Franchement, je ne connais rien de plus moderne que les livres poétiques d'Elena Fanaylova, rien qui puisse parler avec une telle précision au nom de l'époque dans laquelle nous nous sommes tous retrouvés. Le mot clé pour "Fanaylova" est "tout" - cette poésie est si démocratisée que possible, détruit de manière décisive la barrière entre les intellectuels et les plus simples, en faisant briller nos voix communes en matière de radiodiffusion de tout ce que ses autres vertus semblent dériver de cette intrépidité. Sibyl, qui en sait tellement sur cette lumière qu’il s’ouvre un peu - les anciens n’ont rien inventé, il s’avère que c’est vraiment possible; quand vous comprenez qu'il en est ainsi, cette connaissance est déjà irréversible.

Enrique Vila-Matas

"Dublin"

traduction par Leah Lubomirska

Un roman sur la blume d'aujourd'hui; comme le vieux Joyce, cette Bloom est enveloppée dans la coquille de son propre bavardage, et le livre entier, bien sûr, s'avère être une conversation à propos de mots et une phrase.
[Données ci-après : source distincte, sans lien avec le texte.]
(* ===== verification/Raydium.v ===== *)
(** * Raydium on chain ([crates/solana_farm_sdk/src/program/protocol/raydium.rs])

    The accounts of Raydium's programs, the quotes for deposits, withdrawals and
    swaps computed from them, and the instructions that are invoked.  Program ids
    are the numbers their base58 strings spell. *)

From S2P Require Import Prelude MachineInt Amounts Pack SdkAccount Cpi.

Definition raydium_v2 : Z := 0xcf3ca72e8e0bbbc95604b9da290cd450b60da40289f81a4d7700bbdc4ff64506.
Definition raydium_v3 : Z := 0x47a032f58602cad08897f6cda4abd3ca704020fab53177d0096f04b15a0e9310.
Definition raydium_v4 : Z := 0xcd8ab6f87decff0ca9a221f15c97b9a14c52a316ed9077203fc30236c449d94b.
Definition raydium_stake : Z := 0xf7bed6d801fe4c6ee5ac2afb7221cc61bc8017c7209ed1266ba4104957e794cb.
Definition raydium_stake_v4 : Z := 0x24dab5d8d40ad8890c12b04a75f7a727db851a992345d9aef6ecd677b0b6dd02.
Definition raydium_stake_v5 : Z := 0xef4238112833f17be3a74b7180bf15455253ca7be5843316c1590a1afa17897b.

Definition RAYDIUM_FEE_NUMERATOR : Z := 25.
Definition RAYDIUM_FEE_DENOMINATOR : Z := 10000.

Module RaydiumUserStakeInfo.
Record t := {
  state : Z;
  farm_id : Z;
  stake_owner : Z;
  deposit_balance : Z;
  reward_debt : Z;
}.

Definition LEN : nat := 88.

Definition unpack (input : list Z) : result ProgramError t :=
  _ <-? check_data_len input LEN ;;
  run_get (state_ <-g get_u64 ;; farm_id_ <-g get_key ;; stake_owner_ <-g get_key ;;
           deposit_balance_ <-g get_u64 ;; reward_debt_ <-g get_u64 ;;
           get_ret {| state := state_; farm_id := farm_id_; stake_owner := stake_owner_;
                      deposit_balance := deposit_balance_; reward_debt := reward_debt_ |}) input.
End RaydiumUserStakeInfo.

Module RaydiumUserStakeInfoV4.
Record t := {
  state : Z;
  farm_id : Z;
  stake_owner : Z;
  deposit_balance : Z;
  reward_debt : Z;
  reward_debt_b : Z;
}.

Definition LEN : nat := 96.

Definition unpack (input : list Z) : result ProgramError t :=
  _ <-? check_data_len input LEN ;;
  run_get (state_ <-g get_u64 ;; farm_id_ <-g get_key ;; stake_owner_ <-g get_key ;;
           deposit_balance_ <-g get_u64 ;; reward_debt_ <-g get_u64 ;; reward_debt_b_ <-g get_u64 ;;
           get_ret {| state := state_; farm_id := farm_id_; stake_owner := stake_owner_;
                      deposit_balance := deposit_balance_; reward_debt := reward_debt_;
                      reward_debt_b := reward_debt_b_ |}) input.
End RaydiumUserStakeInfoV4.

Module AmmInfoV4.
Record t := {
  status : Z;
  nonce : Z;
  order_num : Z;
  depth : Z;
  coin_decimals : Z;
  pc_decimals : Z;
  state : Z;
  reset_flag : Z;
  min_size : Z;
  vol_max_cut_ratio : Z;
  amount_wave : Z;
  coin_lot_size : Z;
  pc_lot_size : Z;
  min_price_multiplier : Z;
  max_price_multiplier : Z;
  sys_decimal_value : Z;
  min_separate_numerator : Z;
  min_separate_denominator : Z;
  trade_fee_numerator : Z;
  trade_fee_denominator : Z;
  pnl_numerator : Z;
  pnl_denominator : Z;
  swap_fee_numerator : Z;
  swap_fee_denominator : Z;
  need_take_pnl_coin : Z;
  need_take_pnl_pc : Z;
  total_pnl_pc : Z;
  total_pnl_coin : Z;
  pool_total_deposit_pc : Z;
  pool_total_deposit_coin : Z;
  swap_coin_in_amount : Z;
  swap_pc_out_amount : Z;
  swap_coin_to_pc_fee : Z;
  swap_pc_in_amount : Z;
  swap_coin_out_amount : Z;
  swap_pc_to_coin_fee : Z;
  token_coin : Z;
  token_pc : Z;
  coin_mint : Z;
  pc_mint : Z;
  lp_mint : Z;
  open_orders : Z;
  market : Z;
  serum_dex : Z;
  target_orders : Z;
  withdraw_queue : Z;
  token_temp_lp : Z;
  amm_owner : Z;
  pnl_owner : Z;
}.

Definition LEN : nat := 752.

Definition unpack (input : list Z) : result ProgramError t :=
  _ <-? check_data_len input LEN ;;
  run_get (status_ <-g get_u64 ;; nonce_ <-g get_u64 ;; order_num_ <-g get_u64 ;;
           depth_ <-g get_u64 ;; coin_decimals_ <-g get_u64 ;; pc_decimals_ <-g get_u64 ;;
           state_ <-g get_u64 ;; reset_flag_ <-g get_u64 ;; min_size_ <-g get_u64 ;;
           vol_max_cut_ratio_ <-g get_u64 ;; amount_wave_ <-g get_u64 ;;
           coin_lot_size_ <-g get_u64 ;; pc_lot_size_ <-g get_u64 ;;
           min_price_multiplier_ <-g get_u64 ;; max_price_multiplier_ <-g get_u64 ;;
           sys_decimal_value_ <-g get_u64 ;; min_separate_numerator_ <-g get_u64 ;;
           min_separate_denominator_ <-g get_u64 ;; trade_fee_numerator_ <-g get_u64 ;;
           trade_fee_denominator_ <-g get_u64 ;; pnl_numerator_ <-g get_u64 ;;
           pnl_denominator_ <-g get_u64 ;; swap_fee_numerator_ <-g get_u64 ;;
           swap_fee_denominator_ <-g get_u64 ;; need_take_pnl_coin_ <-g get_u64 ;;
           need_take_pnl_pc_ <-g get_u64 ;; total_pnl_pc_ <-g get_u64 ;;
           total_pnl_coin_ <-g get_u64 ;; pool_total_deposit_pc_ <-g get_number 16 ;;
           pool_total_deposit_coin_ <-g get_number 16 ;; swap_coin_in_amount_ <-g get_number 16 ;;
           swap_pc_out_amount_ <-g get_number 16 ;; swap_coin_to_pc_fee_ <-g get_u64 ;;
           swap_pc_in_amount_ <-g get_number 16 ;; swap_coin_out_amount_ <-g get_number 16 ;;
           swap_pc_to_coin_fee_ <-g get_u64 ;; token_coin_ <-g get_key ;; token_pc_ <-g get_key ;;
           coin_mint_ <-g get_key ;; pc_mint_ <-g get_key ;; lp_mint_ <-g get_key ;;
           open_orders_ <-g get_key ;; market_ <-g get_key ;; serum_dex_ <-g get_key ;;
           target_orders_ <-g get_key ;; withdraw_queue_ <-g get_key ;;
           token_temp_lp_ <-g get_key ;; amm_owner_ <-g get_key ;; pnl_owner_ <-g get_key ;;
           get_ret {| status := status_; nonce := nonce_; order_num := order_num_; depth := depth_;
                      coin_decimals := coin_decimals_; pc_decimals := pc_decimals_; state := state_;
                      reset_flag := reset_flag_; min_size := min_size_;
                      vol_max_cut_ratio := vol_max_cut_ratio_; amount_wave := amount_wave_;
                      coin_lot_size := coin_lot_size_; pc_lot_size := pc_lot_size_;
                      min_price_multiplier := min_price_multiplier_;
                      max_price_multiplier := max_price_multiplier_;
                      sys_decimal_value := sys_decimal_value_;
                      min_separate_numerator := min_separate_numerator_;
                      min_separate_denominator := min_separate_denominator_;
                      trade_fee_numerator := trade_fee_numerator_;
                      trade_fee_denominator := trade_fee_denominator_;
                      pnl_numerator := pnl_numerator_; pnl_denominator := pnl_denominator_;
                      swap_fee_numerator := swap_fee_numerator_;
                      swap_fee_denominator := swap_fee_denominator_;
                      need_take_pnl_coin := need_take_pnl_coin_;
                      need_take_pnl_pc := need_take_pnl_pc_; total_pnl_pc := total_pnl_pc_;
                      total_pnl_coin := total_pnl_coin_;
                      pool_total_deposit_pc := pool_total_deposit_pc_;
                      pool_total_deposit_coin := pool_total_deposit_coin_;
                      swap_coin_in_amount := swap_coin_in_amount_;
                      swap_pc_out_amount := swap_pc_out_amount_;
                      swap_coin_to_pc_fee := swap_coin_to_pc_fee_;
                      swap_pc_in_amount := swap_pc_in_amount_;
                      swap_coin_out_amount := swap_coin_out_amount_;
                      swap_pc_to_coin_fee := swap_pc_to_coin_fee_; token_coin := token_coin_;
                      token_pc := token_pc_; coin_mint := coin_mint_; pc_mint := pc_mint_;
                      lp_mint := lp_mint_; open_orders := open_orders_; market := market_;
                      serum_dex := serum_dex_; target_orders := target_orders_;
                      withdraw_queue := withdraw_queue_; token_temp_lp := token_temp_lp_;
                      amm_owner := amm_owner_; pnl_owner := pnl_owner_ |}) input.
End AmmInfoV4.

Definition check_pool_program_id (program_id : Z) : bool :=
  (program_id =? raydium_v2) || (program_id =? raydium_v3) || (program_id =? raydium_v4).

Definition check_stake_program_id (program_id : Z) : bool :=
  (program_id =? raydium_stake) || (program_id =? raydium_stake_v4) || (program_id =? raydium_stake_v5).

Definition get_stake_account_balance (stake_account : AccountInfo) : result ProgramError Z :=
  let data := stake_account.(SdkAccount.data) in
  if (length data =? RaydiumUserStakeInfoV4.LEN)%nat then
    info <-? RaydiumUserStakeInfoV4.unpack data ;; Ok info.(RaydiumUserStakeInfoV4.deposit_balance)
  else if (length data =? RaydiumUserStakeInfo.LEN)%nat then
    info <-? RaydiumUserStakeInfo.unpack data ;; Ok info.(RaydiumUserStakeInfo.deposit_balance)
  else Err InvalidAccountData.

(** ** Quotes *)

Section Quotes.

(** The offsets of [need_take_pnl_coin] and [need_take_pnl_pc] by the length of
    the AMM account; 0 when its layout is not known. *)
Definition pnl_offsets (amm_id_len : nat) : nat * nat :=
  if (amm_id_len =? 624)%nat then (136, 144)%nat
  else if (amm_id_len =? 680)%nat then (144, 152)%nat
  else if (amm_id_len =? 752)%nat then (192, 200)%nat
  else (0, 0)%nat.

(** [checked_sub], or 0. *)
Definition sub_or_zero (a b : Z) : Z := if u64b (a - b) then a - b else 0.

Definition get_pool_token_balances (pool_coin_token_account pool_pc_token_account amm_open_orders amm_id : AccountInfo)
    : result ProgramError (Z * Z) :=
  token_a_balance <-? get_token_balance pool_coin_token_account ;;
  token_b_balance <-? get_token_balance pool_pc_token_account ;;
  adjusted <-?
    (let orders := amm_open_orders.(SdkAccount.data) in
     if (length orders =? 3228)%nat then
       a <-? math (SdkMath.checked_add u64b token_a_balance (u64_at 85 orders)) ;;
       b <-? math (SdkMath.checked_add u64b token_b_balance (u64_at 101 orders)) ;;
       Ok (a, b)
     else Ok (token_a_balance, token_b_balance)) ;;
  let '(token_a_balance, token_b_balance) := adjusted in
  let info := amm_id.(SdkAccount.data) in
  let '(pnl_coin_offset, pnl_pc_offset) := pnl_offsets (length info) in
  if (0 <? pnl_coin_offset)%nat then
    Ok (sub_or_zero token_a_balance (u64_at pnl_coin_offset info),
        sub_or_zero token_b_balance (u64_at pnl_pc_offset info))
  else Ok (token_a_balance, token_b_balance).

(** [checked_as_u64(checked_div(checked_mul(a as u128, b as u128)?, c as u128)?)?]. *)
Definition mul_div (a b c : Z) : result ProgramError Z :=
  product <-? math (SdkMath.checked_mul SdkMath.u128b a b) ;;
  quotient <-? math (SdkMath.checked_div SdkMath.u128b product c) ;;
  math (SdkMath.checked_as_u64 quotient).

Definition estimate_lp_tokens_amount (lp_token_mint : AccountInfo)
    (token_a_deposit token_b_deposit pool_coin_balance pool_pc_balance : Z) : result ProgramError Z :=
  if negb (pool_coin_balance =? 0) && negb (pool_pc_balance =? 0) then
    supply <-? get_token_supply lp_token_mint ;;
    a <-? mul_div token_a_deposit supply pool_coin_balance ;;
    supply <-? get_token_supply lp_token_mint ;;
    b <-? mul_div token_b_deposit supply pool_pc_balance ;;
    Ok (Z.min a b)
  else if negb (pool_coin_balance =? 0) then
    supply <-? get_token_supply lp_token_mint ;; mul_div token_a_deposit supply pool_coin_balance
  else if negb (pool_pc_balance =? 0) then
    supply <-? get_token_supply lp_token_mint ;; mul_div token_b_deposit supply pool_pc_balance
  else Ok 0.

(** The part of [get_pool_deposit_amounts] behind the balances. *)
Definition deposit_amounts (lp_token_mint : AccountInfo)
    (coin_balance pc_balance max_coin_token_amount max_pc_token_amount : Z) : result ProgramError (Z * Z * Z) :=
  if (coin_balance =? 0) || (pc_balance =? 0) then
    if (max_coin_token_amount =? 0) || (max_pc_token_amount =? 0) then Err InvalidArgument
    else Ok (1, max_coin_token_amount, max_pc_token_amount)
  else
  amounts <-?
    (if max_coin_token_amount =? 0 then
       estimated <-? mul_div coin_balance max_pc_token_amount pc_balance ;;
       Ok (if 1 <? estimated then estimated - 1 else 0, max_pc_token_amount)
     else if max_pc_token_amount =? 0 then
       estimated <-? mul_div pc_balance max_coin_token_amount coin_balance ;;
       pc_token_amount <-? math (SdkMath.checked_add u64b estimated 1) ;;
       Ok (max_coin_token_amount, pc_token_amount)
     else Ok (max_coin_token_amount, max_pc_token_amount)) ;;
  let '(coin_token_amount, pc_token_amount) := amounts in
  min_lp_tokens_out <-?
    estimate_lp_tokens_amount lp_token_mint coin_token_amount pc_token_amount coin_balance pc_balance ;;
  Ok (min_lp_tokens_out, coin_token_amount, pc_token_amount).
(* ===== verification/Orca.v ===== *)
(** * Orca on chain ([crates/solana_farm_sdk/src/program/protocol/orca.rs])

    The accounts of Orca's farms, the quotes for deposits, withdrawals and swaps,
    and the instructions that are invoked.  The instructions of the pools are
    built by [spl_token_swap], the class [SplTokenSwap] here. *)

From S2P Require Import Prelude MachineInt Amounts Pack SdkAccount Cpi Raydium.

Definition orca_swap : Z := 0xf098b282513fc87e9a167b5c36ca8a37f745ee4ad502e4a94cf1a6571a77547e.
Definition orca_stake : Z := 0x79babb4cee600616552d05115bbc3af9e656f9b9d91b2929cebfc25c95cb8368.

Definition ORCA_FEE_NUMERATOR : Z := 3.
Definition ORCA_FEE_DENOMINATOR : Z := 1000.

(** An array of bytes as it is. *)
Definition get_bytes (w : nat) : Get (list Z) := get_with w Ok.

(** [spl_token_swap::instruction]: the accounts in the order of its parameters and
    the amounts of its data; [swap] without a host fee account. *)
Class SplTokenSwap := {
  deposit_all_token_types : list Z -> Z * Z * Z -> result ProgramError Instruction;
  withdraw_all_token_types : list Z -> Z * Z * Z -> result ProgramError Instruction;
  swap : list Z -> Z * Z -> result ProgramError Instruction;
}.

Module OrcaUserStakeInfo.
Record t := {
  is_initialized : Z;
  account_type : Z;
  global_farm : Z;
  owner : Z;
  base_tokens_converted : Z;
  cumulative_emissions_checkpoint : list Z;
}.

Definition LEN : nat := 106.

Definition unpack (input : list Z) : result ProgramError t :=
  _ <-? check_data_len input LEN ;;
  run_get (is_initialized_ <-g get_u8 ;; account_type_ <-g get_u8 ;; global_farm_ <-g get_key ;;
           owner_ <-g get_key ;; base_tokens_converted_ <-g get_u64 ;;
           cumulative_emissions_checkpoint_ <-g get_bytes 32 ;;
           get_ret {| is_initialized := is_initialized_; account_type := account_type_;
                      global_farm := global_farm_; owner := owner_;
                      base_tokens_converted := base_tokens_converted_;
                      cumulative_emissions_checkpoint := cumulative_emissions_checkpoint_ |}) input.
End OrcaUserStakeInfo.

Module OrcaFarmState.
Record t := {
  is_initialized : Z;
  account_type : Z;
  nonce : Z;
  token_program : Z;
  emissions_authority : Z;
  remove_rewards_authority : Z;
  base_token_mint : Z;
  base_token_vault : Z;
  reward_token_vault : Z;
  farm_token_mint : Z;
  emissions_per_sec_numerator : Z;
  emissions_per_sec_denominator : Z;
  last_updated_timestamp : Z;
  cumulative_emissions_per_farm_token : list Z;
}.

Definition LEN : nat := 283.

Definition unpack (input : list Z) : result ProgramError t :=
  _ <-? check_data_len input LEN ;;
  run_get (is_initialized_ <-g get_u8 ;; account_type_ <-g get_u8 ;; nonce_ <-g get_u8 ;;
           token_program_ <-g get_key ;; emissions_authority_ <-g get_key ;;
           remove_rewards_authority_ <-g get_key ;; base_token_mint_ <-g get_key ;;
           base_token_vault_ <-g get_key ;; reward_token_vault_ <-g get_key ;;
           farm_token_mint_ <-g get_key ;; emissions_per_sec_numerator_ <-g get_u64 ;;
           emissions_per_sec_denominator_ <-g get_u64 ;; last_updated_timestamp_ <-g get_u64 ;;
           cumulative_emissions_per_farm_token_ <-g get_bytes 32 ;;
           get_ret {| is_initialized := is_initialized_; account_type := account_type_;
                      nonce := nonce_; token_program := token_program_;
                      emissions_authority := emissions_authority_;
                      remove_rewards_authority := remove_rewards_authority_;
                      base_token_mint := base_token_mint_; base_token_vault := base_token_vault_;
                      reward_token_vault := reward_token_vault_;
                      farm_token_mint := farm_token_mint_;
                      emissions_per_sec_numerator := emissions_per_sec_numerator_;
                      emissions_per_sec_denominator := emissions_per_sec_denominator_;
                      last_updated_timestamp := last_updated_timestamp_;
                      cumulative_emissions_per_farm_token := cumulative_emissions_per_farm_token_ |}) input.
End OrcaFarmState.

Definition check_pool_program_id (program_id : Z) : bool := program_id =? orca_swap.
Definition check_stake_program_id (program_id : Z) : bool := program_id =? orca_stake.

Definition get_stake_account_balance (stake_account : AccountInfo) : result ProgramError Z :=
  info <-? OrcaUserStakeInfo.unpack stake_account.(SdkAccount.data) ;;
  Ok info.(OrcaUserStakeInfo.base_tokens_converted).

(** ** Quotes *)

Definition get_pool_token_balances (pool_token_a_account pool_token_b_account : AccountInfo)
    : result ProgramError (Z * Z) :=
  a <-? get_token_balance pool_token_a_account ;;
  b <-? get_token_balance pool_token_b_account ;;
  Ok (a, b).

Definition estimate_lp_tokens_amount (lp_token_mint : AccountInfo)
    (token_a_deposit token_b_deposit pool_token_a_balance pool_token_b_balance : Z) : result ProgramError Z :=
  if negb (pool_token_a_balance =? 0) && negb (pool_token_b_balance =? 0) then
    supply <-? get_token_supply lp_token_mint ;;
    a <-? mul_div token_a_deposit supply pool_token_a_balance ;;
    supply <-? get_token_supply lp_token_mint ;;
    b <-? mul_div token_b_deposit supply pool_token_b_balance ;;
    Ok (Z.min a b)
  else if negb (pool_token_a_balance =? 0) then
    supply <-? get_token_supply lp_token_mint ;; mul_div token_a_deposit supply pool_token_a_balance
  else if negb (pool_token_b_balance =? 0) then
    supply <-? get_token_supply lp_token_mint ;; mul_div token_b_deposit supply pool_token_b_balance
  else Ok 0.

Definition get_pool_deposit_amounts (pool_token_a_account pool_token_b_account lp_token_mint : AccountInfo)
    (max_token_a_amount max_token_b_amount : Z) : result ProgramError (Z * Z * Z) :=
  if (max_token_a_amount =? 0) && (max_token_b_amount =? 0) then Err InvalidArgument else
  balances <-? get_pool_token_balances pool_token_a_account pool_token_b_account ;;
  let '(token_a_balance, token_b_balance) := balances in
  if (token_a_balance =? 0) || (token_b_balance =? 0) then
    if (max_token_a_amount =? 0) || (max_token_b_amount =? 0) then Err InvalidArgument
    else Ok (1, max_token_a_amount, max_token_b_amount)
  else
  amounts <-?
    (if max_token_a_amount =? 0 then
       estimated <-? mul_div token_a_balance max_token_b_amount token_b_balance ;;
       Ok (if 1 <? estimated then estimated - 1 else 0, max_token_b_amount)
     else if max_token_b_amount =? 0 then
       estimated <-? mul_div token_b_balance max_token_a_amount token_a_balance ;;
       token_b_amount <-? math (SdkMath.checked_add u64b estimated 1) ;;
       Ok (max_token_a_amount, token_b_amount)
     else Ok (max_token_a_amount, max_token_b_amount)) ;;
  let '(token_a_amount, token_b_amount) := amounts in
  min_lp_tokens_out <-?
    estimate_lp_tokens_amount lp_token_mint token_a_amount token_b_amount token_a_balance token_b_balance ;;
  Ok (min_lp_tokens_out, token_a_amount, token_b_amount).

Definition get_pool_withdrawal_amounts (pool_token_a_account pool_token_b_account lp_token_mint : AccountInfo)
    (lp_token_amount : Z) : result ProgramError (Z * Z) :=
  if lp_token_amount =? 0 then Err InvalidArgument else
  balances <-? get_pool_token_balances pool_token_a_account pool_token_b_account ;;
  let '(token_a_balance, token_b_balance) := balances in
  if (token_a_balance =? 0) && (token_b_balance =? 0) then Ok (0, 0) else
  lp_token_supply <-? get_token_supply lp_token_mint ;;
  if lp_token_supply =? 0 then Ok (0, 0) else
  a <-? mul_div token_a_balance lp_token_amount lp_token_supply ;;
  b <-? mul_div token_b_balance lp_token_amount lp_token_supply ;;
  Ok (a, b).

Definition get_pool_swap_amounts (pool_token_a_account pool_token_b_account : AccountInfo)
    (token_a_amount_in token_b_amount_in : Z) : result ProgramError (Z * Z) :=
  if ((token_a_amount_in =? 0) && (token_b_amount_in =? 0)) ||
     ((0 <? token_a_amount_in) && (0 <? token_b_amount_in)) then Err InvalidArgument else
  balances <-? get_pool_token_balances pool_token_a_account pool_token_b_account ;;
  let '(token_a_balance, token_b_balance) := balances in
  if (token_a_balance =? 0) || (token_b_balance =? 0) then Err EmptyPool else
  if token_a_amount_in =? 0
  then swap_quote ORCA_FEE_NUMERATOR ORCA_FEE_DENOMINATOR token_b_balance token_a_balance token_b_amount_in
  else swap_quote ORCA_FEE_NUMERATOR ORCA_FEE_DENOMINATOR token_a_balance token_b_balance token_a_amount_in.

(** ** Invoked instructions *)

Section Invoked.
Context `{ProgramIds} `{Runtime} `{SplTokenSwap}.

Definition add_liquidity (accounts : list Z) (max_token_a_amount max_token_b_amount min_lp_token_amount : Z)
    : Cpi :=
  match accounts with
  | [user_account; user_token_a_account; user_token_b_account; user_lp_token_account;
     pool_program_id; pool_token_a_account; pool_token_b_account; lp_token_mint; _spl_token_id;
     amm_id; amm_authority] =>
      if negb (check_pool_program_id pool_program_id) then st_bail IncorrectProgramId else
      instruction <-! st_ret (deposit_all_token_types
        [pool_program_id; spl_token_id; amm_id; amm_authority; user_account; user_token_a_account;
         user_token_b_account; pool_token_a_account; pool_token_b_account; lp_token_mint;
         user_lp_token_account]
        (min_lp_token_amount, max_token_a_amount, max_token_b_amount)) ;;
      invoke instruction accounts
  | _ => st_bail NotEnoughAccountKeys
  end.

Definition add_liquidity_with_seeds (accounts : list Z) (seeds : Seeds) (max_token_a_amount max_token_b_amount min_lp_token_amount : Z)
    : Cpi :=
  match accounts with
  | [authority_account; token_a_custody_account; token_b_custody_account; lp_token_custody_account;
     pool_program_id; pool_token_a_account; pool_token_b_account; lp_token_mint; _spl_token_id;
     amm_id; amm_authority] =>
      if negb (check_pool_program_id pool_program_id) then st_bail IncorrectProgramId else
      instruction <-! st_ret (deposit_all_token_types
        [pool_program_id; spl_token_id; amm_id; amm_authority; authority_account;
         token_a_custody_account; token_b_custody_account; pool_token_a_account;
         pool_token_b_account; lp_token_mint; lp_token_custody_account]
        (min_lp_token_amount, max_token_a_amount, max_token_b_amount)) ;;
      invoke_signed instruction accounts seeds
  | _ => st_bail NotEnoughAccountKeys
  end.

Definition remove_liquidity_with_seeds (accounts : list Z) (seeds : Seeds) (lp_amount min_token_a_amount min_token_b_amount : Z)
    : Cpi :=
  match accounts with
  | [authority_account; token_a_custody_account; token_b_custody_account; lp_token_custody_account;
     pool_program_id; pool_token_a_account; pool_token_b_account; lp_token_mint; _spl_token_id;
     amm_id; amm_authority; fees_account] =>
      if negb (check_pool_program_id pool_program_id) then st_bail IncorrectProgramId else
      instruction <-! st_ret (withdraw_all_token_types
        [pool_program_id; spl_token_id; amm_id; amm_authority; authority_account; lp_token_mint;
         fees_account; lp_token_custody_account; pool_token_a_account; pool_token_b_account;
         token_a_custody_account; token_b_custody_account]
        (lp_amount, min_token_a_amount, min_token_b_amount)) ;;
      invoke_signed instruction accounts seeds
  | _ => st_bail NotEnoughAccountKeys
  end.

Definition stake_with_seeds (accounts : list Z) (seeds : Seeds) (amount : Z) : Cpi :=
  match accounts with
  | [authority_account; stake_info_account; lp_token_custody_account; reward_token_custody_account;
     farm_lp_token_custody_account; farm_lp_token_mint; farm_program_id; base_token_vault;
     reward_token_vault; _spl_token_id; farm_id; farm_authority] =>
      if negb (check_stake_program_id farm_program_id) then st_bail IncorrectProgramId else
      let orca_accounts :=
        [signer authority_account; writable lp_token_custody_account; writable base_token_vault;
         signer authority_account; writable farm_lp_token_mint;
         writable farm_lp_token_custody_account; writable farm_id; writable stake_info_account;
         writable reward_token_vault; writable reward_token_custody_account;
         readonly farm_authority; readonly spl_token_id] in
      data <-! packed_data (OrcaStake.to_vec {| OrcaStake.amount := amount |}) ;;
      invoke_signed {| Cpi.program_id := farm_program_id; Cpi.accounts := orca_accounts; Cpi.data := data |}
        accounts seeds
  | _ => st_bail NotEnoughAccountKeys
  end.

Definition harvest_with_seeds (accounts : list Z) (seeds : Seeds) : Cpi :=
  match accounts with
  | [authority_account; stake_info_account; reward_token_custody_account; farm_program_id;
     base_token_vault; reward_token_vault; _spl_token_id; farm_id; farm_authority] =>
      if negb (check_stake_program_id farm_program_id) then st_bail IncorrectProgramId else
      let orca_accounts :=
        [signer authority_account; writable farm_id; writable stake_info_account;
         readonly base_token_vault; writable reward_token_vault;
         writable reward_token_custody_account; readonly farm_authority; readonly spl_token_id] in
      data <-! packed_data (OrcaHarvest.to_vec OrcaHarvest.Build_t) ;;
      invoke_signed {| Cpi.program_id := farm_program_id; Cpi.accounts := orca_accounts; Cpi.data := data |}
        accounts seeds
  | _ => st_bail NotEnoughAccountKeys
  end.

Definition swap_with_seeds (accounts : list Z) (seeds : Seeds) (amount_in min_amount_out : Z)
    : Cpi :=
  match accounts with
  | [authority_account; token_a_custody_account; token_b_custody_account; pool_program_id;
     pool_token_a_account; pool_token_b_account; lp_token_mint; _spl_token_id; amm_id;
     amm_authority; fees_account] =>
      if negb (check_pool_program_id pool_program_id) then st_bail IncorrectProgramId else
      instruction <-! st_ret (swap
        [pool_program_id; spl_token_id; amm_id; amm_authority; authority_account;
         token_a_custody_account; pool_token_a_account; pool_token_b_account;
         token_b_custody_account; lp_token_mint; fees_account]
        (amount_in, min_amount_out)) ;;
      invoke_signed instruction accounts seeds
  | _ => st_bail NotEnoughAccountKeys
  end.

Definition unstake_with_seeds (accounts : list Z) (seeds : Seeds) (amount : Z) : Cpi :=
  match accounts with
  | [authority_account; stake_info_account; lp_token_custody_account; reward_token_custody_account;
     farm_lp_token_custody_account; farm_lp_token_mint; farm_program_id; base_token_vault;
     reward_token_vault; _spl_token_id; farm_id; farm_authority] =>
      if negb (check_stake_program_id farm_program_id) then st_bail IncorrectProgramId else
      let orca_accounts :=
        [signer authority_account; writable lp_token_custody_account; writable base_token_vault;
         writable farm_lp_token_mint; writable farm_lp_token_custody_account;
         signer authority_account; writable farm_id; writable stake_info_account;
         writable reward_token_vault; writable reward_token_custody_account;
         readonly farm_authority; readonly spl_token_id] in
      data <-! packed_data (OrcaUnstake.to_vec {| OrcaUnstake.amount := amount |}) ;;
      invoke_signed {| Cpi.program_id := farm_program_id; Cpi.accounts := orca_accounts; Cpi.data := data |}
        accounts seeds
  | _ => st_bail NotEnoughAccountKeys
  end.

End Invoked.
Cette nouvelle Bloom est un éditeur, un esclave du discours de quelqu'un d'autre, un fournisseur de bonheur pour les autres, condamné toute sa vie à passer à travers les sous-vêtements de la littérature, à porter les mots des autres, comme sa malédiction, sa Molly. Évadez-vous à Dublin, dans la ville, qui n’est que littérature, conçue comme le suicide parfait; il n’est guère surprenant que cette odyssée aboutisse au salut - certainement au salut du lecteur.